CatBoost Bayesian optimization (original) (raw)

Last Updated : 23 Jul, 2025

Bayesian optimization is a powerful and efficient technique for hyperparameter tuning of machine learning models and CatBoost is a very popular gradient boosting library which is known for its robust performance in various tasks. When we combine both, Bayesian optimization for CatBoost can offer an effective, optimized, memory and time-efficient approach to find optimal hyperparameter values that can significantly enhance the predictive performance of CatBoost models.

What is CatBoost

CatBoost or Categorical Boosting is a well-known machine learning algorithm developed by Yandex, a Russian multinational IT company. This special boosting algorithm utilizes the gradient boosting framework and is designed to handle categorical features more effectively than traditional gradient boosting algorithms by incorporating several techniques like ordered boosting, oblivious trees, and advanced handling of categorical variables to achieve high performance with minimal hyperparameter tuning. But this hyperparameter tuning can't be done by random guessing which is time-consuming and un-processional way. In this article, we will employ the Bayesian optimization technique to get the best values of hyperparameters then we will visualize the optimization process.

What is Bayesian Optimization

Bayesian optimization is a global optimization technique used to optimize complex and expensive objective functions that are encountered during hyperparameter tuning. Unlike traditional grid search or random search, Bayesian optimization utilizes a probabilistic model to estimate the objective function's behaviour and guide the search process which balances exploration and exploitation to efficiently locate the optimal set of hyperparameters. There are some key benefits listed below:

**Efficiency: Bayesian optimization minimizes the number of model evaluations required to find the best hyperparameters by intelligently selecting hyperparameter combinations that are more likely to yield improved results which greatly reduces the computational cost.
**Global Optimization: Unlike grid search or random search which explores hyperparameters in a deterministic or random manner, Bayesian optimization considers uncertainty and aims to find the global optimum rather than getting stuck in local optima which makes it more accurate for hyperparameter-tuning.
**Automatic Tuning: Bayesian optimization adapts to the specific characteristics of the objective function by learning from previous evaluations and adjusts the search strategy accordingly which makes it suitable for a wide range of optimization problems.
**Effortless Exploration: This technique handles the trade-off between exploring less-explored regions (potentially better solutions) and exploiting well-explored regions (exploiting known good solutions) which is very effective for complex models.

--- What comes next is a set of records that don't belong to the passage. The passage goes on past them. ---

(** [memset] of the task, the working directory and the caches of vnodes and dentries. *)
Definition vfscore_init (s : posix F) : posix F :=
  let d := dcs (fv (px s)) in
  let d := dentry_init (set_vc (vnode_init (vc d)) d) in
  set_cwd [SLASH] (set_cwdfp 0 (set_px (set_fv (set_dcs d (fv (px s))) (px s)) s)).

End Code.
(** C6. What a program writes to a descriptor is what it reads from it. For a descriptor
    open on a regular file of the RAM file system for reading and writing, [writev] at
    the current position, [lseek] back to it and [readv] into other memory, with any
    lists of buffers of the same length: both transfers return the number of bytes,
    [lseek] the position, and [errno] and the descriptors are as before. The memory read
    into then holds the bytes that were written, and the position of the descriptor is
    behind them. The tree and all other files are as before, and the caches, the windows
    and the counts of references are consistent. The file is not open for appending and
    has a position, which is inside the file; each list has at least one byte and
    distinct addresses; the file stays below 2^31 bytes; memory and free windows are
    there. *)
Theorem posix_roundtrip (s : posix Ramfs.rstate) hd hv fd fp fl vp v n wr rd bytes : vfs_ok roots live (fv (px s)) hd hv -> RamfsData.fs_ok (fview (px s)) ->
  open_fd s fd fp fl -> opened (px s) fp fl vp v n ->
  flag (FdTable.f_flags fl) UK_FWRITE = true -> flag (FdTable.f_flags fl) UK_FREAD = true -> flag (FdTable.f_flags fl) O_APPEND = false -> im_nopos im fp = false ->
  transferable wr bytes -> transferable rd bytes -> slot_available (wins (vc (dcs (fv (px s))))) ->
  0 <= FdTable.f_offset fl <= Ramfs.rn_size n -> Ramfs.rn_size n < 2 ^ 31 -> FdTable.f_offset fl + bytes < 2 ^ 31 ->
  length (Windows.live (tab_heap (Ramfs.wins (fview (px s))))) <> HEAP_MAX ->
  exists s1 s2 x, writev im fd wr s = Ok (bytes, s1) /\ lseek im fd (FdTable.f_offset fl) SEEK_SET s1 = Ok (FdTable.f_offset fl, s2) /\
    readv im fd rd s2 = Ok (bytes, set_px x s) /\
    Ramfs.r_mem (fview x) <$> addrs rd = Ramfs.r_mem (fview (px s)) <$> addrs wr /\
    open_fd (set_px x s) fd fp (with_offset (FdTable.f_offset fl + bytes) fl) /\
    fheap x = <[fp := with_offset (FdTable.f_offset fl + bytes) fl]> (fheap (px s)) /\
    (forall q, q <> v_data v -> RamfsData.contents (fview x) q = RamfsData.contents (fview (px s)) q) /\
    fs_same (fss (fv (px s))) (fss (fv x)) /\ mounts (fv x) = mounts (fv (px s)) /\ vfs_ok roots live (fv x) hd hv /\ RamfsData.fs_ok (fview x).
Proof.
  intros Hok Hfs Hof Hop Hw Hr Happ Hpos Hwr Hrd Hslot Hoff Hsz Hend Hroom.
  destruct (pwritev_ok s hd hv fd fp fl vp v n wr bytes (-1) Hok Hfs Hof Hop Hw Hwr Hslot) as (x1 & Hrun1 & Hwrote); unfold write_pos; rewrite ?Happ; simpl; try lia; [done|].
  unfold write_pos, moved_file in Hwrote. rewrite Happ, Hpos in Hwrote. change (-1 =? -1) with true in Hwrote. cbn [negb orb] in Hwrote.
  pose proof (tr_some _ _ Hwr). assert (s64 (FdTable.f_offset fl + bytes) = FdTable.f_offset fl + bytes) as Es by (apply signed_small; lia). rewrite Es in Hwrote.
  set (off := FdTable.f_offset fl) in *. set (fl1 := with_offset (off + bytes) fl) in *.
  destruct (wrote_back _ _ _ _ _ _ _ _ _ _ _ _ _ _ _ _ _ _ _ Hfs Hop Hwr Hoff Hsz Hend Hwrote) as (v1 & n1 & Hop1 & Edata & Hsz1 & Hback).
  destruct Hwrote as [Hok1 Hfs1 Hheap1 Hsame1 Hm1 Hmem1 _ _ Ho1].
  pose proof (open_fd_as s x1 fd fp fl fl1 Hof ltac:(rewrite Hheap1; apply lookup_insert_eq) eq_refl) as Hof1. set (s1 := set_px x1 s) in *.
  pose proof (lseek_ok s1 hd hv fd fp fl1 vp v1 n1 off Hok1 Hof1 Hop1 ltac:(lia)) as Hrun2. set (fl2 := with_offset off fl1) in *.
  pose proof (open_fd_as s1 (set_fheap (<[fp := fl2]> (fheap x1)) x1) fd fp fl1 fl2 Hof1 (lookup_insert_eq _ _ _) eq_refl) as Hof2. set (s2 := with_file fp fl2 s1) in *.
  assert (opened (px s2) fp fl2 vp v1 n1) as Hop2 by (by apply (opened_as x1 fp fl1)). destruct (transfer_uio rd bytes 0 0 UIO_READ Hrd) as [_ Hlr].
  destruct (preadv_ok s2 hd hv fd fp fl2 vp v1 n1 rd bytes (-1) Hok1 Hfs1 Hof2 Hop2 Hr Hrd) as (x & Hrun3 & Hok3 & Hfs3 & Hheap3 & Hsame3 & Hm3 & Hmem3 & _ & Hc3); [simpl; lia|lia|].
  change (RamfsData.contents (fview (px s2))) with (RamfsData.contents (fview x1)) in *. change (FdTable.f_offset fl2) with off in *.
  change (-1 =? -1) with true in *. cbv iota in *. replace (Z.min bytes (Z.max 0 (Ramfs.rn_size n1 - off))) with bytes in * by lia.
  assert (fheap x = <[fp := fl1]> (fheap (px s))) as Hheap.
  { rewrite Hheap3. unfold moved_file. rewrite Hpos. simpl. by rewrite Es, Hheap1, !insert_insert_eq. }
  exists s1, s2, x. split; [done|]. split; [done|]. split; [done|]. split; [by rewrite Hback, take_ge in Hmem3 by lia|].
  split; [apply (open_fd_as s x fd fp fl fl1 Hof); [rewrite Hheap; apply lookup_insert_eq|done]|]. split; [done|].
  split; [intros q Hq; rewrite Hc3; by apply Ho1|]. split; [by etrans|]. split; [by rewrite Hm3|done].
Qed.

End Calls.

(** ** Witnesses *)

#[local] Opaque demo_root demo_tree demo_io demo_open.
#[local] Instance posix_fs : FileSystem Ramfs.rstate := ramfs_fs 200 demo_vmalloc demo_junk 9000.
#[local] Instance posix_laws : FileSystemLaws Ramfs.rstate := ramfs_laws 200 demo_vmalloc demo_junk 9000 (fun s => next_fresh _).

Definition demo_image : image Ramfs.rstate :=
  Image _ 96 demo_calloc demo_pads demo_ops ramfs_vop_read (ramfs_vop_write demo_alloc) (fun _ => 0) (fun _ => 0) (fun _ _ => 0) (fun _ => false) 512
    9140 9200 9300 (fun x => next (fheap x)) (fun _ => 7000) (0, 0).

(** A task that has just started, and one with the file [/a] open as descriptor 0. *)
Definition demo_task : posix Ramfs.rstate := Posix demo_files (replicate 16 0) (replicate 1024 0) [SLASH] 0 0 18.
Definition demo_posix : posix Ramfs.rstate := Posix demo_io (1 :: replicate 15 0) (5000 :: replicate 1023 0) [SLASH] 0 0 18.

Lemma demo_bits_ok (w : Z) : 0 <= w < 2 ^ 64 -> bitmap_ok (w :: replicate 15 0) FdTable.FDTABLE_MAX_FILES.
Proof. intros Hw. split; [|done]. constructor; [done|]. by apply Forall_replicate. Qed.

(** Descriptor 5 is not open, and 5000 is out of range. *)
Lemma closed_descriptor_witness : close demo_image 5 demo_task = Ok (-1, set_errno EBADF demo_task) /\
  read demo_image 5 100 3 demo_task = Ok (-1, set_errno EBADF demo_task) /\
  close demo_image 5000 demo_task = Abort /\ close demo_image (-1) demo_task = Undef.
Proof.
  destruct (closed_descriptor demo_image demo_task 5 (demo_bits_ok 0 ltac:(lia))) as [Hc _].
  destruct Hc as (H1 & _ & _ & _ & _ & _ & H2 & _); [done|vm_compute; reflexivity|].
  destruct (closed_descriptor demo_image demo_task 5000 (demo_bits_ok 0 ltac:(lia))) as (_ & Ha & _).
  destruct (closed_descriptor demo_image demo_task (-1) (demo_bits_ok 0 ltac:(lia))) as (_ & _ & Hu).
  split; [exact H1|]. split; [exact (proj1 (H2 [Iovec 100 3] (-1)))|]. split; [exact (proj1 (Ha ltac:(vm_compute; discriminate)))|exact (proj1 (Hu ltac:(lia)))].
Defined.

Lemma demo_task_ok : posix_ok demo_roots [64] demo_task demo_refs (fun _ => 0) (fun _ => 0).
Proof. destruct FdTable.fd_init_ok. split; [exact demo_files_ok|done|done]. Qed.
(* ===== verification/_CoqProject ===== *)
-Q . S2P
Prelude.v
CString.v
Reassembly.v
Ordering.v
Wraparound.v
SegmentBufferSpec.v
External.v
Exchange.v
Parse.v
Invariant.v
Sink.v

Implementation of Bayesian optimization for CatBoost

Installing required modules

For this implementation, we need to install CatBoost and Bayesian optimization modules to our Python runtime.

!pip install catboost bayesian-optimization

Importing required libraries

Python3 `

import numpy as np import pandas as pd from catboost import CatBoostRegressor from sklearn.datasets import load_diabetes from sklearn.model_selection import cross_val_score from bayes_opt import BayesianOptimization import matplotlib.pyplot as plt import seaborn as sns

Now we will import all required Python libraries like NumPy, Pandas, Matplotlib, Seaborn and SKlearn etc.

Loading Dataset

Now we will load the Diabetes dataset of SKlearn. It is a dataset for regression tasks.

Python3 `

Load the Diabetes dataset

diabetes = load_diabetes() X, y = diabetes.data, diabetes.target

The load_diabetes() function is used in the code to load the Diabetes dataset. Next, it designates X for the input features and Y for the target values.

Exploratory Data-Analysis

Exploratory Data Analysis or EDA helps us to gain deeper insights about the dataset. Data analysis techniques such as statistical graphics and other data visualization techniques are used in exploratory data analysis (EDA) to find patterns, correlations, and anomalies in the data. In data science projects, exploratory data analysis (EDA) is frequently employed as a preliminary step before to formal statistical modeling.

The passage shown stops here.